Mulher é presa suspeita de aplicar golpe do Pix 40 vezes para comer pamonha

Uma mulher (37) foi presa na cidade de Nerópolis, Goiás, suspeita de aplicar o “golpe do Pix” mais de 40 vezes para comer pamonha de graça. O dono da pamonharia foi quem acionou a Polícia Militar de Goiás (PMGO), depois de verificar um prejuízo de R$ 1,5 mil.

A suspeita fez o último pedido no sábado, 05 de março. Quando notaram que era a mesma cliente, o proprietário do estabelecimento deixou um polícia em alerta.

Uma viatura da PMGO acompanhou uma entrega realizada na casa da mulher. No local, abordá-la, notou que uma enfermeira, costumava fazer o agendamento do Pix, mas cancelava antes do pagamento a ser pago cliente.

A mulher foi registrada para depois a Central de Flagrantes e, levada para uma delegacia para registro e abertura de inquérito.

O golpe do motoboy

Foto: Filip Radwanski/SOPA Images/LightRocket via Getty Images

Golpes entrega de alimentos ou mercadorias não é uma novidade no Brasil. No ano de 2021, Paulo Gonçalves, 26, recebeu uma visita de entregador em sua casa, em Belo Horizonte (Minas Gerais). No entanto, ele já estava preparado para tentativa de “golpe do motoboy”.

Por isso, quando o homem achar o celular para o analista de testar o reconhecimento facial e receber uma encomenda, Paulo tomou o aparelho e filmou o fugindo.

O golpe do motoboy é realizado por pessoas que fingem ser entregadores e depois entregam produtos não pedidos, e em seguida pedem uma selfie do cliente certo para confirmar a entrega. A foto é utilizada para aprovação de financiamentos por meio de aplicativos de bancos ou corretoras.

No caso de Paulo, ele estava tentando tentar aplicar um golpe nele. Minutos antes do acontecimento, ele tweetou a suspeita.

 

Com o celular, o analista de testes comprovou as suspeitas. Parte da tela do aparelho estava coberta com uma fita adesiva para não mostrar o aplicativo do banco aberto na etapa de garantir o financiamento.

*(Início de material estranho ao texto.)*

(** The [tags] field of a request body: an array or a comma-separated
    string. *)
Inductive TagsInput :=
  | TagsArray (l : list string)
  | TagsString (s : string).

Definition nonblank (tag : string) : bool :=
  (0 <? String.length (JS.trim tag))%nat.

Definition processTags (tags : option TagsInput) : list string :=
  match tags with
  | None => []
  | Some (TagsArray l) => List.filter nonblank l
  | Some (TagsString s) =>
      List.filter (fun tag => (0 <? String.length tag)%nat)
                  (List.map JS.trim (JS.split "," s))
  end.

(** The schema's [trim] setter and [maxlength: 20] validator on tags. *)
Definition castTags (l : list string) : option (list string) :=
  let l := List.map JS.trim l in
  if forallb (fun tag => (String.length tag <=? 20)%nat) l then Some l else None.

(** [POST /api/questions/class/:classId] *)
Definition create (w : World) (u : UserModel.t) (classId : ObjectId)
    (title description : string) (tags : option TagsInput) (newId : ObjectId)
    : Response * World :=
  if negb (Validate.isLength 5 200 (JS.trim title)
           && Validate.isLength 10 2000 (JS.trim description))
  then (respond 400 "Validation failed", w)
  else
    match ClassModel.findById (classes w) classId with
    | None => (respond 404 "Class not found", w)
    | Some classDoc =>
        if negb (Auth.isMember classDoc (UserModel._id u))
        then (respond 403 "You are not a member of this class", w)
        else
          match castTags (processTags tags) with
          | None => (respond 400 "Validation failed", w)
          | Some tags =>
              let question :=
                QuestionModel.new (JS.trim title) (JS.trim description) tags
                                  classId (UserModel._id u) in
              match questions w !! newId with
              | Some _ => (respond 500 "Server error creating question", w)
              | None =>
                  (respond 201 "Question created successfully",
                   with_questions w (<[newId := question]> (questions w)))
              end
          end
    end.

(** [GET /api/questions/:id]: the read that counts a view. *)
Definition get (w : World) (u : UserModel.t) (id : ObjectId) : Response * World :=
  match questions w !! id with
  | None => (respond 404 "Question not found", w)
  | Some question =>
      match ClassModel.findById (classes w) (classId question) with
      | None => (respond 500 "Server error fetching question", w)
      | Some classDoc =>
          if negb (Auth.isMember classDoc (UserModel._id u))
          then (respond 403 "Access denied", w)
          else
            let question := set_views question (views question + 1) in
            (respond 200 "", with_questions w (<[id := question]> (questions w)))
      end
  end.
(** C6: prefix invariance: for every path [p] that starts with ['/'],
    [_normalize_filepath(p) == _normalize_filepath('file://localhost' + p)]. *)
Theorem normalize_filepath_prefix_invariance (p : pystr) :
  normalize_filepath (47 :: p) = normalize_filepath (marker ++ 47 :: p).
Proof.
  rewrite normalize_filepath_marker. unfold normalize_filepath.
  rewrite startswith_slash_marker.
  replace (startswith (47 :: p) [47]) with true by (destruct p; reflexivity).
  cbn [negb]. now rewrite skipn_length_app.
Qed.

(** C5: [find_track_by_filepath] scans the tracks in listing order and
    returns the first one that passes the normalised comparison or the
    comparison of the decoded forms; the tracks after it are never looked
    at, and there is no choice among several matching tracks. *)
Theorem find_in_tracks_first_match (q : pystr) (all_tracks : list Track.t) :
  find_in_tracks q all_tracks = List.find (track_matches q) all_tracks /\
  (forall t, find_in_tracks q all_tracks = Some t <->
     exists pre post, all_tracks = pre ++ t :: post /\
       forallb (fun t' => negb (track_matches q t')) pre = true /\
       track_matches q t = true) /\
  (find_in_tracks q all_tracks = None <->
     forallb (fun t' => negb (track_matches q t')) all_tracks = true) /\
  (forall t, track_matches q t = true <->
     exists l, Track.Location t = Some l /\ l <> [] /\
       (normalize_filepath q = normalize_filepath l
        \/ drop_marker (unquote q) = drop_marker (unquote l))).
Proof.
  assert (E : find_in_tracks q all_tracks = List.find (track_matches q) all_tracks)
    by apply match_tracks_find.
  split; [exact E |]. rewrite E. split; [| split].
  - intros t. apply find_first.
  - apply find_none.
  - intros t. apply track_matches_iff.
Qed.

(** C9: a track returned by [find_track_by_filepath] is one of the listed
    tracks and has a non-empty [Location]. *)
Theorem find_in_tracks_location_nonempty (q : pystr) (all_tracks : list Track.t)
  (t : Track.t) :
  find_in_tracks q all_tracks = Some t ->
  In t all_tracks /\ exists l, Track.Location t = Some l /\ l <> [].
Proof.
  unfold find_in_tracks. rewrite match_tracks_find. intros H.
  destruct (proj1 (find_first _ _ _) H) as [pre [post [-> [_ Hm]]]].
  split.
  - apply in_or_app. right. now left.
  - destruct (proj1 (track_matches_iff q t) Hm) as [l [Hl [Hne _]]].
    now exists l.
Qed.

Lemma find_in_tracks_location_nonempty_witness :
  find_in_tracks (py "/Music/a b.m4a") (get_all_tracks (fun s => s) scenario_root)
    = Some (parse_track (fun s => s)
              (Element "TRACK"%string [("TrackID"%string, py "1");
                 ("Location"%string, py "file://localhost/Music/a%20b.m4a")] [])) /\
  (In (parse_track (fun s => s)
         (Element "TRACK"%string [("TrackID"%string, py "1");
            ("Location"%string, py "file://localhost/Music/a%20b.m4a")] []))
      (get_all_tracks (fun s => s) scenario_root) /\
   exists l, Track.Location (parse_track (fun s => s)
         (Element "TRACK"%string [("TrackID"%string, py "1");
            ("Location"%string, py "file://localhost/Music/a%20b.m4a")] [])) = Some l /\ l <> []).
Proof.
  assert (H : find_in_tracks (py "/Music/a b.m4a") (get_all_tracks (fun s => s) scenario_root)
    = Some (parse_track (fun s => s)
              (Element "TRACK"%string [("TrackID"%string, py "1");
                 ("Location"%string, py "file://localhost/Music/a%20b.m4a")] [])))
    by reflexivity.
  split; [exact H | exact (find_in_tracks_location_nonempty _ _ _ H)].
Defined.

(** C10: [_normalize_filepath('')] is ['file://localhost/'], so the empty
    path matches a listed track whose location normalises to
    ['file://localhost/'] when that track comes first. *)
Theorem normalize_filepath_empty (t : Track.t) (rest : list Track.t) (l : pystr) :
  normalize_filepath [] = py "file://localhost/" /\
  (Track.Location t = Some l -> l <> [] ->
   normalize_filepath l = py "file://localhost/" ->
   find_in_tracks [] (t :: rest) = Some t).
Proof.
  assert (E : normalize_filepath [] = py "file://localhost/") by reflexivity.
  split; [exact E |]. intros Hl Hne Hn.
  unfold find_in_tracks. cbn [match_tracks]. rewrite Hl.
  destruct l as [| c l']; [congruence |].
  replace (location_matches (normalize_filepath []) [] (c :: l')) with true;
    [reflexivity |].
  symmetry. apply location_matches_iff. left. now rewrite E, Hn.
Qed.

(** C7: [_normalize_filepath] always returns a string: when re-encoding the
    path part raises, the marker-prefixed path is returned unchanged (as on a
    lone surrogate); [find_track_by_filepath] always returns one of the
    loaded tracks or [None]. *)
Theorem normalize_and_find_total (p : pystr) :
  (let filepath := if startswith p marker then p
                   else if startswith p [47] then marker ++ p
                   else marker ++ [47] ++ p in
   filepath = marker ++ skipn 16 filepath /\
   (forall err, quote (unquote (skipn 16 filepath)) = Raise err ->
      normalize_filepath p = filepath) /\
   (forall encoded, quote (unquote (skipn 16 filepath)) = Ok encoded ->
      normalize_filepath p = marker ++ encoded)) /\
  (quote (unquote [47; 55296]) = Raise UnicodeEncodeError /\
   normalize_filepath [47; 55296] = marker ++ [47; 55296]) /\
  (forall html_charref_sub root,
     find_track_by_filepath html_charref_sub root p = None \/
     exists t, find_track_by_filepath html_charref_sub root p = Some t /\
               In t (get_all_tracks html_charref_sub root)).
Proof.
  split; [| split; [split; reflexivity |]].
  - cbv zeta. unfold normalize_filepath.
    destruct (startswith p marker) eqn:Hp; [| destruct (startswith p [47])]; cbn [negb].
    + pose proof (startswith_skipn p marker Hp) as Hf.
      split; [exact Hf | now apply reencode_cases].
    + assert (Hf : marker ++ p = marker ++ skipn 16 (marker ++ p))
        by (f_equal; symmetry; apply (skipn_length_app marker)).
      split; [exact Hf | now apply reencode_cases].
    + assert (Hf : marker ++ [47] ++ p = marker ++ skipn 16 (marker ++ [47] ++ p))
        by (f_equal; symmetry; apply (skipn_length_app marker)).
      split; [exact Hf | now apply reencode_cases].
  - intros sub root. unfold find_track_by_filepath.
    destruct (find_in_tracks p (get_all_tracks sub root)) as [t |] eqn:H; [right | now left].
    exists t. split; [reflexivity |].
    unfold find_in_tracks in H. rewrite match_tracks_find in H.
    destruct (proj1 (find_first _ _ _) H) as [pre [post [-> _]]].
    apply in_or_app. right. now left.
Qed.

(** C1 (as stated): a track with location [l] is found by [l], by its
    percent-encoded form and by its percent-decoded form without the
    marker. Refuted: the file [Vol%10.m4a] is stored as
    [file://localhost/Music/Vol%2510.m4a]; its decoded form
    [/Music/Vol%10.m4a] is decoded once more by the resolver, to a path
    with the byte 0x10, and matches nothing. Likewise a location that
    carries the marker twice: its decoded form loses the second marker in
    the resolver and matches nothing. *)
Lemma find_in_tracks_decoded_form_counterexample :
  (let all_tracks := get_all_tracks (fun s => s) percent_root in
   exists t, all_tracks = [t] /\ Track.Location t = Some percent_location /\
     drop_marker (unquote percent_location) = py "/Music/Vol%10.m4a" /\
     find_in_tracks (drop_marker (unquote percent_location)) all_tracks = None) /\
  (let t := parse_track (fun s => s) double_marker_element in
   Track.Location t = Some double_marker_location /\
   drop_marker (unquote double_marker_location) = py "file://localhost/Music/x.m4a" /\
   find_in_tracks (drop_marker (unquote double_marker_location)) [t] = None).
Proof.
  split; cbv zeta.
  - eexists. split; [reflexivity |]. split; [reflexivity |].
    split; vm_compute; reflexivity.
  - split; [reflexivity |]. split; vm_compute; reflexivity.
Qed.

(** C1 (amended): let [t] have the non-empty location [l], and let no track
    listed before [t] match the query. Then [t] is found by [l], by the
    canonical percent-encoded form [_normalize_filepath(l)], and by the
    decoded form [d] of [l] without the marker when [d] contains no ['%XX']
    escape and does not itself start with the marker. *)
Theorem find_in_tracks_location_forms (pre post : list Track.t) (t : Track.t) (l : pystr) :
  Track.Location t = Some l -> l <> [] ->
  (forallb (fun t' => negb (track_matches l t')) pre = true ->
     find_in_tracks l (pre ++ t :: post) = Some t) /\
  (forallb (fun t' => negb (track_matches (normalize_filepath l) t')) pre = true ->
     find_in_tracks (normalize_filepath l) (pre ++ t :: post) = Some t) /\
  (has_escape (drop_marker (unquote l)) = false ->
   startswith (drop_marker (unquote l)) marker = false ->
   forallb (fun t' => negb (track_matches (drop_marker (unquote l)) t')) pre = true ->
     find_in_tracks (drop_marker (unquote l)) (pre ++ t :: post) = Some t).
Proof.
  intros Hl Hne. split; [| split].
  - intros Hpre. apply find_in_tracks_at; [exact Hpre |].
    apply track_matches_iff. exists l. repeat split; [exact Hl | exact Hne | now left].
  - intros Hpre. apply find_in_tracks_at; [exact Hpre |].
    apply track_matches_iff. exists l. repeat split; [exact Hl | exact Hne |].
    left. apply normalize_filepath_normalize_filepath.
  - intros Hpct Hmk Hpre. apply find_in_tracks_at; [exact Hpre |].
    apply track_matches_iff. exists l. repeat split; [exact Hl | exact Hne |].
    right. rewrite (unquote_no_escape _ Hpct). exact (drop_marker_no_marker _ Hmk).
Qed.

Lemma find_in_tracks_location_forms_witness :
  Track.Location (parse_track (fun s => s) pure_love_element) = Some pure_love_location /\
  pure_love_location <> [] /\
  drop_marker (unquote pure_love_location) = py "/Music/100% Pure Love.mp3" /\
  find_in_tracks (py "/Music/100% Pure Love.mp3") [parse_track (fun s => s) pure_love_element]
    = Some (parse_track (fun s => s) pure_love_element).
Proof.
  assert (Hl : Track.Location (parse_track (fun s => s) pure_love_element)
               = Some pure_love_location) by reflexivity.
  assert (Hne : pure_love_location <> []) by (unfold pure_love_location; cbn; discriminate).
  assert (Hd : drop_marker (unquote pure_love_location) = py "/Music/100% Pure Love.mp3")
    by (vm_compute; reflexivity).
  destruct (find_in_tracks_location_forms [] [] _ _ Hl Hne) as [_ [_ H3]].
  split; [exact Hl | split; [exact Hne | split; [exact Hd |]]].
  rewrite <- Hd. apply H3; [vm_compute; reflexivity | vm_compute; reflexivity | reflexivity].
Defined.

(** C2 (as stated): every parsed track has a [TEMPO] and a [POSITION_MARK]
    sequence, empty when the element has no such child. Refuted: for a
    [TRACK] element without children both keys are absent. *)
Lemma parse_track_sequences_counterexample :
  Track.TEMPO (parse_track (fun s => s) bare_track_element) = None /\
  Track.POSITION_MARK (parse_track (fun s => s) bare_track_element) = None.
Proof. split; reflexivity. Qed.

(** C2 (amended): the key ['TEMPO'] (resp. ['POSITION_MARK']) is absent
    exactly when the element has no [TEMPO] (resp. [POSITION_MARK]) child;
    otherwise it holds a non-empty list of the children's dicts in document
    order. *)
Theorem parse_track_sequences (sub : pystr -> pystr) (e : element) :
  (Track.TEMPO (parse_track sub e) = None <-> elem_findall e "TEMPO" = []) /\
  (forall l, Track.TEMPO (parse_track sub e) = Some l ->
     l = map parse_tempo (elem_findall e "TEMPO") /\ l <> []) /\
  (Track.POSITION_MARK (parse_track sub e) = None <->
     elem_findall e "POSITION_MARK" = []) /\
  (forall l, Track.POSITION_MARK (parse_track sub e) = Some l ->
     l = map parse_position_mark (elem_findall e "POSITION_MARK") /\ l <> []).
Proof.
  unfold parse_track. cbn [Track.TEMPO Track.POSITION_MARK].
  split; [| split; [| split]].
  - destruct (elem_findall e "TEMPO"); split; easy.
  - destruct (elem_findall e "TEMPO"); intros m Hm; [discriminate |].
    apply Some_inj in Hm. subst m. split; [reflexivity | discriminate].
  - destruct (elem_findall e "POSITION_MARK"); split; easy.
  - destruct (elem_findall e "POSITION_MARK"); intros m Hm; [discriminate |].
    apply Some_inj in Hm. subst m. split; [reflexivity | discriminate].
Qed.
(** * pwcp.hooks: the import hooks of pwcp, embedded and verified

    A shallow embedding of [src/pwcp/hooks.py].  The module keeps three
    process-wide tables ([_path_importer_cache], [_path_hooks],
    [preprocessed_files]), two class attributes ([PPyLoader._config],
    [PPyPathFinder._config]) and the closure variable [done] of [_install];
    it also writes to [sys.meta_path], [sys.path_importer_cache] and
    [linecache.getlines].  All of these are fields of one [State] record that
    every operation threads explicitly; exceptions are results of type
    [Outcome].  Everything the module calls but does not define (the
    preprocessor, [os.getcwd], the resolvers found on [sys.meta_path], the
    native [linecache.getlines], ...) acts on an abstract host environment
    [Env]. *)

From Stdlib Require Import ZArith NArith List Bool Lia String Ascii.
From stdpp Require Import base option list gmap fin_maps.

Set Default Proof Using "Type".
Local Open Scope Z_scope.

(** ** Python values used by the module *)

Module Py.

(** A Python [str] is a sequence of code points, a [bytes] a sequence of
    octets. *)
Definition str := list N.
Definition bytes := list N.

(** A literal of the development, written as a Rocq string. *)
Definition lit (s : string) : str :=
  List.map N_of_ascii (list_ascii_of_string s).

(** Exceptions, by the class an [except] clause tests for.  [OtherError]
    stands for every class that is none of the named ones nor a subclass of
    one of them. *)
Inductive Exn :=
  | AttributeError
  | ImportError
  | FileNotFoundError
  | IndexError
  | TypeError
  | UnicodeEncodeError
  | OtherError (tag : nat).

Inductive Outcome (A : Type) :=
  | Returns (a : A)
  | Raises (e : Exn).
Arguments Returns {A} a.
Arguments Raises {A} e.

#[global] Instance Exn_eq_dec : EqDecision Exn.
Proof. solve_decision. Defined.

(** Truthiness of a [str]: the empty string is falsy. *)
Definition str_truthy (s : str) : bool :=
  match s with [] => false | _ :: _ => true end.

(** The line boundaries of [str.splitlines]. *)
Definition is_linebreak (c : N) : bool :=
  (c =? 10)%N || (c =? 11)%N || (c =? 12)%N || (c =? 13)%N
  || (c =? 28)%N || (c =? 29)%N || (c =? 30)%N || (c =? 133)%N
  || (c =? 8232)%N || (c =? 8233)%N.

(** [str.splitlines()] without [keepends]: [cur] is the line being read,
    last character first.  A CR LF pair is one boundary, and no empty line
    is produced after the last boundary. *)
Fixpoint splitlines_from (cur : str) (s : str) : list str :=
  match s with
  | [] => match cur with [] => [] | _ :: _ => [rev cur] end
  | c :: rest =>
      if (c =? 13)%N then
        match rest with
        | c' :: rest' =>
            if (c' =? 10)%N then rev cur :: splitlines_from [] rest'
            else rev cur :: splitlines_from [] rest
        | [] => rev cur :: splitlines_from [] rest
        end
      else if is_linebreak c then rev cur :: splitlines_from [] rest
      else splitlines_from (c :: cur) rest
  end.

Definition splitlines (s : str) : list str := splitlines_from [] s.

(** [l[i]] on a list: a negative index counts from the end, an index out of
    range raises [IndexError]. *)
Definition getitem {A} (l : list A) (i : Z) : Outcome A :=
  let n := Z.of_nat (length l) in
  let j := if i <? 0 then i + n else i in
  if (j <? 0) || (n <=? j) then Raises IndexError
  else match l !! Z.to_nat j with
       | Some x => Returns x
       | None => Raises IndexError
       end.
(** * viser_proxy_manager: session registry, port allocation and proxying

    A shallow embedding of [src/viser_proxy_manager.py].  The class
    [ViserProxyManager] keeps a dictionary from session hashes to running
    Viser servers and the last port it handed out; [start_server] scans the
    configured port range round-robin, [get_server] and [stop_server] look
    a session up and tear it down, and the two route handlers [proxy] and
    [websocket_proxy] forward HTTP requests and WebSocket connections to the
    server of a session.

    Python exceptions are modelled by an error monad over the program
    state, which consists of the manager object and of the part of the
    machine the manager talks to: the TCP ports of 127.0.0.1 and the
    backend library that serves on them. *)

From Stdlib Require Import ZArith.
From Stdlib.Strings Require Import Byte.
From stdpp Require Import gmap strings list pretty.

Local Open Scope string_scope.
Local Open Scope Z_scope.
Local Open Scope list_scope.

(** ** Exceptions *)

Inductive exn : Type :=
  | OSError
  | OverflowError
  | ZeroDivisionError
  | RuntimeError (msg : string)
  | KeyError (key : string)
  | LibraryError (msg : string).   (* raised by httpx, with its [str] *)

Global Instance exn_eq_dec : EqDecision exn.
Proof. solve_decision. Defined.

(** ** HTTP messages *)

(** The parts of the inbound [fastapi.Request] that [proxy] reads.
    [headers] is [dict(request.headers)]: the header names are the keys, in
    lower case as the server interface delivers them. *)
Record Request : Type := {
  method : string;
  url_query : string;
  headers : gmap string string;
  body : list byte
}.

(** The request built by [client.build_request]. *)
Record HttpxRequest : Type := {
  req_method : string;
  req_url : string;
  req_headers : gmap string string;
  req_content : list byte
}.

(** The response of the backend as [httpx] hands it over:
    [proxied_resp.status_code], [dict(proxied_resp.headers)] and the bytes
    read by [proxied_resp.aread()]. *)
Record HttpxResponse : Type := {
  resp_status_code : Z;
  resp_headers : gmap string string;
  resp_content : list byte
}.

(** The arguments of [fastapi.responses.Response(...)]; [content] is a
    [str] or a [bytes] object, [headers] defaults to [None]. *)
Inductive Content : Type :=
  | Str (s : string)
  | Bytes (b : list byte).

Record Response : Type := {
  content : Content;
  status_code : Z;
  response_headers : option (gmap string string)
}.

(** ** Interactions with the outside

    Every call that leaves the process is recorded, in order. *)
Inductive io_event : Type :=
  | EvBind (port : Z)                       (* s.bind(("127.0.0.1", port)) *)
  | EvHttpSend (req : HttpxRequest)         (* client.send(proxied_req) *)
  | EvWsAccept                              (* websocket.accept() *)
  | EvWsClose (code : Z) (reason : string)  (* websocket.close(code, reason) *)
  | EvWsConnect (url : string)              (* websockets.connect(url) *)
  | EvPrint (line : string).

(** ** The machine: ports of the loopback interface

    [viser.ViserServer] and the operating system are not part of the
    repository.  The operating system is modelled by one rule: a port is
    held by at most one socket, so that a bind succeeds exactly when nothing
    holds the port, be it another process, a running server or a socket this
    process has bound and not yet closed.  A server serves on the port it
    got until it is stopped through its handle.  Which port a server gets
    when it is constructed is up to the library and is left open: it is a
    parameter of the machine. *)

Record ViserServer : Type := {
  server_uid : nat;   (* object identity: the n-th server constructed *)
  get_port : Z
}.

Global Instance ViserServer_eq_dec : EqDecision ViserServer.
Proof. solve_decision. Defined.

(** What the backend library does when a server is constructed for a port:
    given which ports are held at that moment and the port it is asked for,
    it raises, or it settles on a port to serve on. *)
Definition Backend : Type := (Z → bool) → Z → exn + Z.

Record Host : Type := {
  foreign : gset Z;              (* ports bound by other processes *)
  running : list ViserServer;    (* servers constructed and not stopped *)
  launched : nat;                (* number of servers constructed so far *)
  probes : list Z;               (* ports of the sockets this process has
                                    bound and not closed yet *)
  backend : Backend              (* the library behind [viser.ViserServer] *)
}.

(** Modelled from the spec: the ports that another process or a running
    server holds. *)
Definition port_in_use (h : Host) (port : Z) : bool :=
  bool_decide (port ∈ foreign h) || bool_decide (port ∈ get_port <$> running h).

(** Modelled from the spec: the ports that cannot be bound, those in use
    and those of the open sockets of this process. *)
Definition port_held (h : Host) (port : Z) : bool :=
  port_in_use h port || bool_decide (port ∈ probes h).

“Meu plano era pegar o celular para provar que era um golpe e não ativar o golpista ir embora. Mas ele nem tentar pegar o celular de volta; fugiu assim que eu tomei”, disse ao UOL.

Paulo registrado de Ocorrência e o Boleto Celular, desbloqueado para os policiais. “Me preocupei com a minha segurança e em ter o máximo de provas possível, tirando print do Serasa, conversa pelo Whatsapp, SMS, tudo.”

O caso viralizou

Foto: Gilles Lambert/Unsplash

As posições de Paulo não Twitter, tanto a hipótese, quanto à confirmação do golpe, ganharam milhares de curtidas e comentários. No entanto, o analista afirma que está receoso com a repercussão.

Paulo tem deficiência auditiva e relata que dedica seu perfil na rede social para escrever sobre tecnologia e inclusão de pessoas com deficiência

“Evito falar de qualquer coisa privada que possa identificar onde moro ou aonde vou. Acredito que, com o tempo, as pessoas vão parar de me seguir, caso não goste de nenhum dos dois assuntos.”

Golpe com reconhecimento facial não é novidade

Foto: iStock

O golpe reconhecimento facial não é uma novidade. No ano de 2020, um publicitário, morador da capital paulista, descobriu o financiamento de um carro em seu nome, contratado sem a sua permissão.

De acordo com a vítima, o golpe foi aplicado depois de ele mostrar o rosto para o celular de um motoboypara confirmar a respectiva identidade e com isso receber um brinde em sua residência.

O golpe faz com que a vítima pague a parcela do carro, mesmo sem ter o automóvel. O anúncio denunciou o caso Polícia Civil de São Paulo e foi iniciada uma investigação por suspeita de estelionato.

A vítima também levou o caso para o Itaú, banco que teria liberação o financiamento. A instituição declarou que abriu procedimento interno para apurar o.